BBC Brasil - A última pergunta dos nossos internautas e ouvintes é da Sarah, de Maringá. Ela quer saber do senhor quais as chances, se ela vier a ter Aids, de viver bem, bastante e sem contaminar ninguém.

Teixeira - As chances são imensas. Primeiro: se a pessoa adquirir a infecção não significa que ela imediatamente deverá iniciar tratamento. Significa que ela deve iniciar um acompanhamento clínico e laboratorial. Em geral, são necessários muitos anos até que a infecção provoque alterações que exijam um tratamento mais agressivo. Digamos que a pessoa que iniciou o tratamento, o que acontece com a imensa maioria, responde bem a ele.
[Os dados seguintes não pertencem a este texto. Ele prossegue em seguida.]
(* ===== verification/Lifecycle.v ===== *)
(** * The life of a cluster (placemat/cluster.go)

    [cluster.Setup] as a whole.  When the nodes are set up, the BMC server, the
    namespaces, the machines and the API server run until they end; what they do is a
    sequence of events, in any order:

    - a guest writes to its serial device, and the message its handler sends is taken
      by the BMC server;
    - the goroutine of a namespace runs;
    - the process of a machine is waited for;
    - the API server answers a request (gin recovers the panic of a handler).

    A panic in a goroutine ends the process, and then no deferred function runs. *)

From S2P Require Import Prelude GoBinary GoCrypto GoPath Host Netlink Types Files Dcnet World Cache.
From S2P Require Import Volume Qemu Tap Machine Qmp Bmc Node Netns Cluster Api.

Local Open Scope Z_scope.
Local Open Scope go_scope.

Inductive event : Type :=
| GuestWrites (i : nat) (stream : list Z)
| NamespaceRuns (i : nat)
| MachineWaits (serial : string)
| ApiCall (req : api_request).

(** The guests' connections, and the first error of the environment. *)
Record serving : Type := { sv_guests : list guestConnection; sv_error : option error }.

Definition note (e : error) (sv : serving) : serving :=
  {| sv_guests := sv_guests sv;
     sv_error := match sv_error sv with Some e0 => Some e0 | None => Some e end |}.

Section Lifecycle.
Context {W : Type} `{!Host W} `{!HostFiles W} `{!Http W} `{!Procs W} `{!UrlOps} `{!AddrOps}
  `{!NetOps W} `{!Rand W} `{!NsOps W} `{!DetectMtu W} `{!Listen W} `{!VM W vm}.

Abbreviation cst := (st (W * cluster)).

(** ** Events *)

Definition guest_writes (i : nat) (stream : list Z) (sv : serving) : cst serving :=
  fun s =>
  match sv_guests sv !! i with
  | None => (Ok sv, s)
  | Some g =>
      let (g', infos) := guest_handle g stream in
      (let* _ := on_host (bmc_Start (NewBMCServer (c_vms s.2) (c_networks s.2)) infos) in
       sret {| sv_guests := <[i := g']> (sv_guests sv); sv_error := sv_error sv |}) s
  end.

Definition namespace_runs (mtu : Z) (force : bool) (i : nat) (sv : serving) : cst serving :=
  fun s =>
  match c_netNss s.2 !! i with
  | None => (Ok sv, s)
  | Some n =>
      let '(o, (w', n')) := netns_Setup mtu force (s.1, n) in
      let s' := (w', set_netNss s.2 (<[i := n']> (c_netNss s.2))) in
      match o with
      | Ok _ => (Ok sv, s')
      | Err e => (Ok (note e sv), s')
      | Panic p => (Panic p, s')
      | Diverge => (Diverge, s')
      end
  end.

Definition machine_waits (serial : string) (sv : serving) : cst serving :=
  fun s =>
  match c_vms s.2 !! serial with
  | None => (Ok sv, s)
  | Some v =>
      (let* res := stry (on_host (let* v := deref v in VM_Wait v)) in
       sret (match res with inl _ => sv | inr e => note e sv end)) s
  end.

(** The handler of a request; its answer goes to the client. *)
Definition api_call (r : Runtime) (req : api_request) (sv : serving) : cst serving :=
  fun s =>
  match api_route (newAPIServer _ _ s.2 r) req s.1 with
  | (Diverge, w') => (Diverge, (w', s.2))
  | (_, w') => (Ok sv, (w', s.2))
  end.

Definition handle_event (r : Runtime) (mtu : Z) (e : event) : serving -> cst serving :=
  match e with
  | GuestWrites i stream => guest_writes i stream
  | NamespaceRuns i => namespace_runs mtu (Force r) i
  | MachineWaits serial => machine_waits serial
  | ApiCall req => api_call r req
  end.

Fixpoint handle_events (r : Runtime) (mtu : Z) (events : list event) (sv : serving) : cst serving :=
  match events with
  | [] => sret sv
  | e :: events' =>
      let* sv' := handle_event r mtu e sv in
      handle_events r mtu events' sv'
  end.

(** ** Set-up *)

(** [apiServer.start] up to [Serve], which ends with the error of the schedule: the method
    [Addr] of a nil listener is a nil dereference. *)
Definition apiServer_start (listener : option nat) : cst unit :=
  match listener with
  | Some _ => sret tt
  | None => slift (Panic NilDereference)
  end.

(** The namespaces are made and the API server's port is opened. *)
Definition open_api (r : Runtime) : cst unit :=
  (fun s => sfor (c_netNSSpecs s.2) add_netns s) >>>
  let* addr := on_host (or_nil (slift (ResolveTCPAddr (ListenAddr r)))) in
  let* listener := on_host (or_nil (ListenTCP addr)) in
  apiServer_start listener.

(** Events until the API server ends, with its error or with the environment's. *)
Definition serve (r : Runtime) (mtu : Z) (guests : list guestConnection) (events : list event)
  (served : option error) : cst unit :=
  let* sv := handle_events r mtu events {| sv_guests := guests; sv_error := None |} in
  match served with
  | Some e => sthrow e
  | None => match sv_error sv with
            | Some e => sthrow e
            | None => sret tt
            end
  end.

(** What the main goroutine does with a result: the deferred functions. *)
Definition shutdown (vm_order : list (option vm) -> list (option vm)) (o : outcome unit) : cst unit :=
  with_defer (cluster_cleanup vm_order) (with_defer (cleanup_vms vm_order) (slift o)).

(** After the set-up of the nodes. *)
Definition setup_after (r : Runtime) (mtu : Z) (guests : list guestConnection)
  (vm_order : list (option vm) -> list (option vm)) (events : list event) (served : option error)
  : cst unit :=
  fun s =>
  match open_api r s with
  | (Ok _, s1) =>
      match serve r mtu guests events served s1 with
      | (Panic p, s2) => (Panic p, s2)
      | (o, s2) => shutdown vm_order o s2
      end
  | (o, s1) => shutdown vm_order o s1
  end.

Definition cluster_Setup (vhost : bool) (fuel : nat) (r : Runtime) (node_order : list nat)
  (vm_order : list (option vm) -> list (option vm)) (events : list event) (served : option error)
  : cst unit :=
  fun s =>
  match setup_before r s with
  | (Ok mtu, s1) =>
      match stry (setup_nodes vhost fuel r mtu node_order) s1 with
      | (Ok (inl guests), s2) => setup_after r mtu guests vm_order events served s2
      | (Ok (inr e), s2) => shutdown vm_order (Err e) s2
      | (Err e, s2) => (Err e, s2)
      | (Panic p, s2) => (Panic p, s2)
      | (Diverge, s2) => (Diverge, s2)
      end
  | (Err e, s1) => with_defer (cluster_cleanup vm_order) (sthrow e) s1
  | (Panic p, s1) => with_defer (cluster_cleanup vm_order) (slift (Panic p)) s1
  | (Diverge, s1) => (Diverge, s1)
  end.

End Lifecycle.

(** ** Sockets of the simulated host *)

#[export] Instance simWorld_Listen : Listen simWorld := {|
  ResolveUDPAddr s := Ok (String.length s);
  ListenUDP a := sret (default 0%nat a);
  ResolveTCPAddr s := Ok (String.length s);
  ListenTCP a := sret (default 0%nat a)
|}.

#[export] Instance simWorld_ListenLaws : ListenLaws (W := simWorld).
Proof. split; [by intros ? ?..| |]; done. Qed.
E, com esforço, evidentemente, com o apoio de familiares, médicos e grupos de ajuda, ela pode ter uma vida quase normal.

Em qualquer das situações, a pessoa tem que contribuir não só para a prevenção de terceiros, como prevenir a sua própria reinfecção. Aí vai depender definitivamente da situação à qual a pessoa se expõe.

Eu repito: se se trata de uma pessoa sexualmente ativa, o uso consistente do preservativo tem mostrado ser extremamente eficiente na proteção contra o HIV entre o que chamamos de pares discordantes, quando um parceiro é positivo e o outro é negativo.